(Stored data)
+ + +

Lemma prints_block d indent t body l :
  (forall b, b_indent b = block_indent d -> prints (S d) (block_indent d) (body b) l) ->
  prints d indent (with_block t body) [Block t l].
Proof.
  intros Hb s Hd. unfold with_block, enter_block, get, put, write_no_indent, modify. mred.
  set (b := ConfigBlock (next_block s) (match stack s with [] => EmptyString | l0 => indents (S (length l0)) end)).
  cbn [stack next_block text].
  assert (Hi : b_indent b = block_indent d).
  { subst d. unfold b, block_indent. simpl. by destruct (stack s). }
  rewrite Hi. edestruct (Hb b Hi) as (r & n & txt & E & P); [|rewrite E]; [simpl; congruence|].
  unfold exit_block, write_no_indent, modify, get, put, py_assert. mred. cbn [stack next_block text].
  rewrite bool_decide_true by done. mred. eexists _, n, _. rewrite Hi. split.
  - rewrite <-!app_assoc. reflexivity.
  - change (print_items d indent [Block t l]) with
      (let* a := print_item d indent (Block t l) in let* b := Ok [] in Ok (a ++ b)).
    rewrite print_block_item. mred. destruct (print_items (S d) (block_indent d) l) as [p|e]; [|done].
    destruct P as [-> ->]. split; [done|]. rewrite app_nil_r. done.
Qed.

Lemma prints_if d indent (b : bool) m1 m2 l1 l2 : prints d indent m1 l1 -> prints d indent m2 l2 ->
  prints d indent (if b then m1 else m2) (if b then l1 else l2).
Proof. by destruct b. Qed.

(** A write the printer accepts is not caught. *)
Lemma prints_try d indent m h l p : prints d indent m l -> print_items d indent l = Ok p ->
  prints d indent (try_except m h) l.
Proof.
  intros Hm Hp s Hd. destruct (Hm s Hd) as (r & n & txt & E & P). unfold try_except. rewrite E.
  rewrite Hp in P |- *. destruct P as [-> ->]. eauto 10.
Qed.

Section prints_config.
Context (g : globals) (w : world) (d : nat).

Lemma prints_proxy_host indent self n :
  prints d indent (config_proxy_host w self n) [proxy_host_item w self n].
Proof.
  apply prints_block. intros b <-. apply (prints_bind _ _ _ _ [_] [_]); [apply prints_write|].
  pose proof (prints_lift_write (S d) b (let* addr := first_addr w n in
    Ok ("outside ipv4 " +:+ addr +:+ ":" +:+ str_nat (n_port (node_at w self)) +:+ ";"))) as Hw.
  intros s Hs. specialize (Hw s Hs). revert Hw. unfold lift. mred. by destruct (first_addr w n).
Qed.

Lemma prints_path indent n1 n2 a :
  prints d indent (with_block "path" (fun path =>
    write path (addr_line w n1 (fst a)) ;;; write path (addr_line w n2 (snd a)))) [path_item w n1 n2 a].
Proof.
  apply prints_block. intros b <-. apply (prints_bind _ _ _ _ [_] [_]); apply prints_write.
Qed.

Lemma prints_volume indent index v :
  prints d indent (config_volume w index (volume_at w v)) [volume_item w (index, v)].
Proof.
  apply prints_block. intros b <-. cbn [app].
  apply (prints_bind _ _ _ _ [_] (_ :: _)); [apply prints_write|].
  apply (prints_bind _ _ _ _ [_] (_ ++ _)); [apply prints_write|].
  apply prints_bind; [apply prints_when; intros; apply prints_write|].
  cbn [snd]. destruct (v_tiebreaker (volume_at w v)); [apply prints_write|apply prints_ret].
Qed.

Lemma prints_disk_block indent self r :
  prints d indent (config_disk_block w self r) [disk_item w self r].
Proof.
  apply prints_block. intros b <-.
  apply (prints_bind _ _ _ _ [_] (_ :: _)); [apply prints_write|].
  apply (prints_bind _ _ _ _ [_] (_ ++ _)); [apply prints_write|].
  apply prints_bind; [apply prints_when; intros; apply prints_write|].
  apply prints_bind; [apply prints_when; intros; apply prints_write|]. apply prints_write.
Qed.

Lemma prints_net_block indent self r :
  prints d indent (config_net_block w self r) [net_item w self r].
Proof.
  apply prints_block. intros b <-.
  apply prints_bind; [apply prints_when; intros; apply prints_write|].
  apply prints_bind; [apply prints_when; intros; apply prints_write|].
  apply prints_bind; [apply prints_when; intros; apply prints_write|]. apply prints_write.
Qed.
End prints_config.

Section prints_config2.
Context (g : globals) (w : world) (d : nat).

Lemma prints_connection indent self p :
  prints d indent (let '(n1, n2) := p in config_one_connection g w self n1 n2) [connection_item g w self p].
Proof.
  destruct p as [n1 n2]. apply prints_block. intros b <-. destruct (proxy_enable g).
  - apply (prints_bind _ _ _ _ [_] (_ :: _)); [apply prints_proxy_host|].
    apply (prints_bind _ _ _ _ [_] [_]); [apply prints_proxy_host|].
    apply prints_block. intros b' <-. apply prints_write.
  - apply (prints_bind _ _ _ _ [_]); [apply prints_block; intros; apply prints_ret|].
    apply prints_for_each. intros [a1 a2]. exact (prints_path w (S d) _ n1 n2 (a1, a2)).
Qed.

Lemma prints_host indent self n : prints d indent (config_host w self n) [host_item w self n].
Proof.
  apply prints_block. intros b <-. apply (prints_bind _ _ _ _ [_]).
  - destruct (version_geb _ _); apply prints_write.
  - apply prints_for_each. intros [index v]. apply prints_volume.
Qed.

Lemma prints_proxy_block indent : prints d indent (config_proxy_block g) [proxy_item g].
Proof.
  apply prints_block. intros b <-. apply prints_when. intros _. apply prints_bind.
  - apply prints_if; [|apply prints_if; [apply prints_ret|]];
      apply prints_block; intros b' <-; apply prints_write.
  - destruct (memlimit g) as [m|]; [|intros s Hs; exact (prints_ret (S d) EmptyString s Hs)].
    destruct (m =? 0)%Z; [intros s Hs; exact (prints_ret (S d) EmptyString s Hs)|].
    eapply prints_try; [apply prints_write|]. cbn [print_items print_item]. mred.
    rewrite py_format_plain; [reflexivity|].
    rewrite scontains_app, scontains_app, str_int_plain. reflexivity.
Qed.
End prints_config2.

Lemma prints_config_body g w d indent self :
  prints d indent (config_body g w self) [config_tree g w self].
Proof.
  apply prints_block. intros b <-. cbn [app].
  do 2 (apply (prints_bind _ _ _ _ [_]); [apply prints_block; intros b' <-; apply prints_write|]).
  apply (prints_bind _ _ _ _ [_]); [apply prints_disk_block|].
  apply (prints_bind _ _ _ _ [_]); [apply prints_net_block|].
  apply (prints_bind _ _ _ _ [_]); [apply prints_proxy_block|].
  apply prints_bind; [apply prints_for_each; intros; apply prints_host|].
  apply prints_if; [|apply prints_ret]. apply prints_for_each. intros p. apply prints_connection.
Qed.

(** ** Lemmas: what can fail *)

(** No line of the item fails or contains a percent sign. *)
Fixpoint plain_item (i : cfg_item) : bool :=
  match i with
  | Line (Ok data) => negb (scontains "%"%char data)
  | Line (Raise _) => false
  | Block _ body => forallb plain_item body
  end.

Lemma plain_item_prints i : plain_item i = true -> forall d indent, exists p, print_item d indent i = Ok p.
Proof.
  revert i. fix IH 1. intros [[data|e]|name body]; cbn [plain_item]; intros Hp d indent; [|done|].
  - exists [print_line indent data]. cbn [print_item]. mred. rewrite py_format_plain; [done|].
    by apply negb_true_iff.
  - rewrite print_block_item.
    assert (Hb : forall ind, exists p, print_items (S d) ind body = Ok p).
    { clear - IH Hp. induction body as [|i l IHl]; intros ind; [by exists []|].
      cbn [forallb] in Hp. apply andb_true_iff in Hp as [Hi Hl]. cbn [print_items].
      destruct (IH i Hi (S d) ind) as [a ->]. destruct (IHl Hl ind) as [c ->]. mred. eauto. }
    destruct (Hb (block_indent d)) as [p ->]. mred. eauto.
Qed.

Lemma elem_of_later_pairs l a b : (a, b) ∈ later_pairs l -> a ∈ l /\ b ∈ l.
Proof.
  induction l as [|n l IH]; [by intros ?%elem_of_nil|]. cbn [later_pairs].
  intros [Hin|Hin]%elem_of_app.
  - apply list_elem_of_fmap in Hin as (m & [= <- <-] & Hm). set_solver.
  - apply IH in Hin. set_solver.
Qed.

Lemma later_pairs_total l a b : a ∈ l -> b ∈ l -> a <> b -> (a, b) ∈ later_pairs l \/ (b, a) ∈ later_pairs l.
Proof.
  induction l as [|n l IH]; [by intros ?%elem_of_nil|]. cbn [later_pairs]. rewrite !elem_of_app.
  intros [->|Ha]%elem_of_cons [->|Hb]%elem_of_cons Hne; [done|..].
  - left; left. by apply list_elem_of_fmap_2.
  - right; left. by apply list_elem_of_fmap_2.
  - destruct (IH Ha Hb Hne); auto.
Qed.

+ + +

Problem description:
In the records above, retype exactly the lines from the one with "- right; left." through the last one.

Result:
  - right; left. by apply list_elem_of_fmap_2.
  - destruct (IH Ha Hb Hne); auto.
Qed.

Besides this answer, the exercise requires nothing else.